29. In declining the adjournment, the trial court noted that the Petitioner was a minor; the case had come up severally and the prosecution seemed lethargic in proceeding until a final order of adjournment was made on 31/1/14. Faced with court’s tough stand to protect the minor’s rights, the prosecution opted to withdraw the case under section 87 (a) of the C.P.C. They now argue that both the Constitution and the law (S 87 (a) of the C.P.C) allows the DPP to reinstitute the criminal proceedings. One of the Constitutional tenets of a fair hearing is that one’s case should begin and be concluded without unreasonable delay as set out in Article 50 (2) (e). In rejecting the adjournment sought, the trial court considered that the Petitioner’s right as a minor was being infringed by adjourning the matter. Public policy and public interest demands that the law should be upheld by public officers and public bodies. Section 186 (c) of the Children’s Act, Chapter 141 Laws of Kenya provides:-
“186 Every child accused of having infringed any law shall-
(c) have the matter determined without delay.”

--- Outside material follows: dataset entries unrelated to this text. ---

(** The page on a request that succeeds: the profile is drawn, the DXF
    polyline is offered, and both temporary files are deleted. *)
Example request_succeeds :
  Scenario.run [] (Some Scenario.upload) "0.5" "0.5" "1.5" "1.5"
  = (inr tt,
     Page.World Z []
       [Page.St_write_length Z Scenario.d0_5 Scenario.d0_5
          Scenario.d1_5 Scenario.d1_5;
        Page.Rasterio_open Z 1;
        Page.St_pyplot_dem Z;
        Page.St_write_pixel Z "Start Pixel" (0, 0);
        Page.St_write_pixel Z "End Pixel" (1, 1);
        Page.St_pyplot_cross Z [0; 11];
        Page.St_download_button Z
          (Some (Page.Dxf Z [(0%nat, 0); (1%nat, 11)]))]).
Proof. reflexivity. Qed.

(** The page on a pixel with a negative row: the profile is read from
    the opposite edge and exported. *)
Example request_wraps :
  Scenario.run [] (Some Scenario.upload) "0.5" "-0.5" "0.5" "0.5"
  = (inr tt,
     Page.World Z []
       [Page.St_write_length Z Scenario.d0_5 Scenario.dm0_5
          Scenario.d0_5 Scenario.d0_5;
        Page.Rasterio_open Z 1;
        Page.St_pyplot_dem Z;
        Page.St_write_pixel Z "Start Pixel" (-1, 0);
        Page.St_write_pixel Z "End Pixel" (0, 0);
        Page.St_pyplot_cross Z [10; 0];
        Page.St_download_button Z
          (Some (Page.Dxf Z [(0%nat, 10); (1%nat, 0)]))]).
Proof. reflexivity. Qed.

(** C3 fails on the page: the two [os.unlink] calls are the last
    statements of the [try] body, so an exception inside the body skips
    them.  Here the end points lie outside the 2 x 2 raster, the sampling
    step raises, the handler shows the error, and the temporary raster
    file is still in the directory when the request finishes. *)
Theorem temp_file_left_behind :
  Scenario.run [] (Some Scenario.upload) "12.5" "34.2" "56.7" "78.9"
  = (inr tt,
     Page.World Z [(1%nat, Page.Tif Z Scenario.upload)]
       [Page.St_write_length Z Scenario.d12_5 Scenario.d34_2
          Scenario.d56_7 Scenario.d78_9;
        Page.Rasterio_open Z 1;
        Page.St_pyplot_dem Z;
        Page.St_write_pixel Z "Start Pixel" (34, 12);
        Page.St_write_pixel Z "End Pixel" (78, 56);
        Page.St_error_processing Z IndexError]).
Proof. reflexivity. Qed.

(** The same leak when the upload is not a raster at all. *)
Example temp_file_left_behind_bad_upload :
  Scenario.run [] (Some [Byte.x00]) "0.5" "0.5" "1.5" "1.5"
  = (inr tt,
     Page.World Z [(1%nat, Page.Tif Z [Byte.x00])]
       [Page.St_write_length Z Scenario.d0_5 Scenario.d0_5
          Scenario.d1_5 Scenario.d1_5;
        Page.Rasterio_open Z 1;
        Page.St_error_processing Z RasterioIOError]).
Proof. reflexivity. Qed.

(** The same leak after the DXF file is written: when the download
    button raises, both temporary files stay. *)
Example temp_files_left_behind_download :
  Page.run Z Scenario.float_of_string Scenario.read_raster
    (Page.Library Z (Rasterio.rowcol (fun _ => inr (- 2 ^ 31)))
       (fun _ => inr tt) (fun _ => inr tt) (fun _ _ => inr tt)
       (fun _ => inr tt) (fun _ => inr tt) (fun _ => inr tt)
       (fun _ => inl (Raised "StreamlitAPIException")) (fun _ => inr tt))
    [] (Some Scenario.upload) "0.5" "0.5" "1.5" "1.5"
  = (inr tt,
     Page.World Z
       [(2%nat, Page.Dxf Z [(0%nat, 0); (1%nat, 11)]);
        (1%nat, Page.Tif Z Scenario.upload)]
       [Page.St_write_length Z Scenario.d0_5 Scenario.d0_5
          Scenario.d1_5 Scenario.d1_5;
        Page.Rasterio_open Z 1;
        Page.St_pyplot_dem Z;
        Page.St_write_pixel Z "Start Pixel" (0, 0);
        Page.St_write_pixel Z "End Pixel" (1, 1);
        Page.St_pyplot_cross Z [0; 11];
        Page.St_error_processing Z (Raised "StreamlitAPIException")]).
Proof. reflexivity. Qed.
(** * spok: the documentation tasks of [noxfile.py]

    The noxfile defines three nox sessions, [build], [serve] and [publish].
    Each one is a straight line of calls on the session handle
    ([session.install], [session.run], [session.error]) and on the
    [webbrowser] module, with two reads of the process environment
    ([os.getenv]).  The embedding keeps exactly that: a task is a
    computation that reads the environment, appends the calls it issues to
    a log and either returns or quits through [session.error]. *)

From Stdlib Require Import ZArith.
From stdpp Require Import gmap strings list.

Open Scope string_scope.
Open Scope list_scope.

(** ** The process a task runs in *)

(** A call a task issues to one of its collaborators.
    [Install args] is [session.install] called on the arguments [args],
    [Run args external] is [session.run] called on the arguments [args]
    with the keyword [external] ([False] when it is left out), and
    [BrowserOpen url] is [webbrowser.open] called on [url]. *)
Inductive Action : Type :=
| Install (args : list string)
| Run (args : list string) (external : bool)
| BrowserOpen (url : string).

(** How a task ends: it returns, or [session.error] raised and nox marks
    the session as failed with the given message. *)
Inductive Result (A : Type) : Type :=
| Done (a : A)
| Quit (msg : string).
Arguments Done {A} a.
Arguments Quit {A} msg.

(** [os.environ] is a mapping from names to strings; nothing in the
    noxfile writes to it, so a task only reads it.  The log of calls is
    kept in the order in which they are issued. *)
Definition Task (A : Type) : Type :=
  gmap string string → list Action → list Action * Result A.

#[global] Instance task_ret : MRet Task :=
  λ A a, λ _ log, (log, Done a).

30. This court takes cognizance of the fact that the trial court was mindful that there had been delay in the prosecution of the previous proceedings. That is why the court not only gave a last adjournment order but also denied the adjournment sought on 25th April, 2014. To this court’s mind, it must not have been the intention of the framers of our law that by enacting S 87 (a) of the C.P.C, the DPP was being granted a Cart Blanche licence to terminate and re-institute criminal proceedings against accused persons at his whims. The intention and spirit of S 87 (a) of the C.P.C in my view. is to allow the DPP to take advantage of the same for the ends of justice. For example, it is meant to allow the DPP to withdraw a case where there is no sufficient evidence; Once the DPP ties the loose ends of the case, he can then re-institute the same. To allow the DPP to terminate a criminal trial in order to defeat an order or denial of an adjournment by exercising his discretion under Section 87 (a) of the CPCis an abuse of the criminal process. That is against public policy and public interest. Already the trial court had made a finding that the Petitioner’s rights had been affected or breached by the delay in the prosecution of his case. He is accused of an offence allegedly committed in October, 2013, three (3) years ago. Allowing the D.P.P to pursue the re-instituted case will be to allow him to perpetuate the delay that the court had already frowned at and had sought to bar by denying the adjournment of 25/4/2014. Clearly, the DPP is seeking to exercise that power in bad faith and against the administration of justice.
31. Accordingly, I am satisfied that the Petitioner has satisfied this court that the petition has merit. I allow the Petition as prayed.
DATEDand Delivered at Chuka this 23rd day of June 2016
MABEYA
JUDGE
Judgment read and delivered in open court in the presence of the Respondent absence of the Petitioner's counsel. Date have been given in court.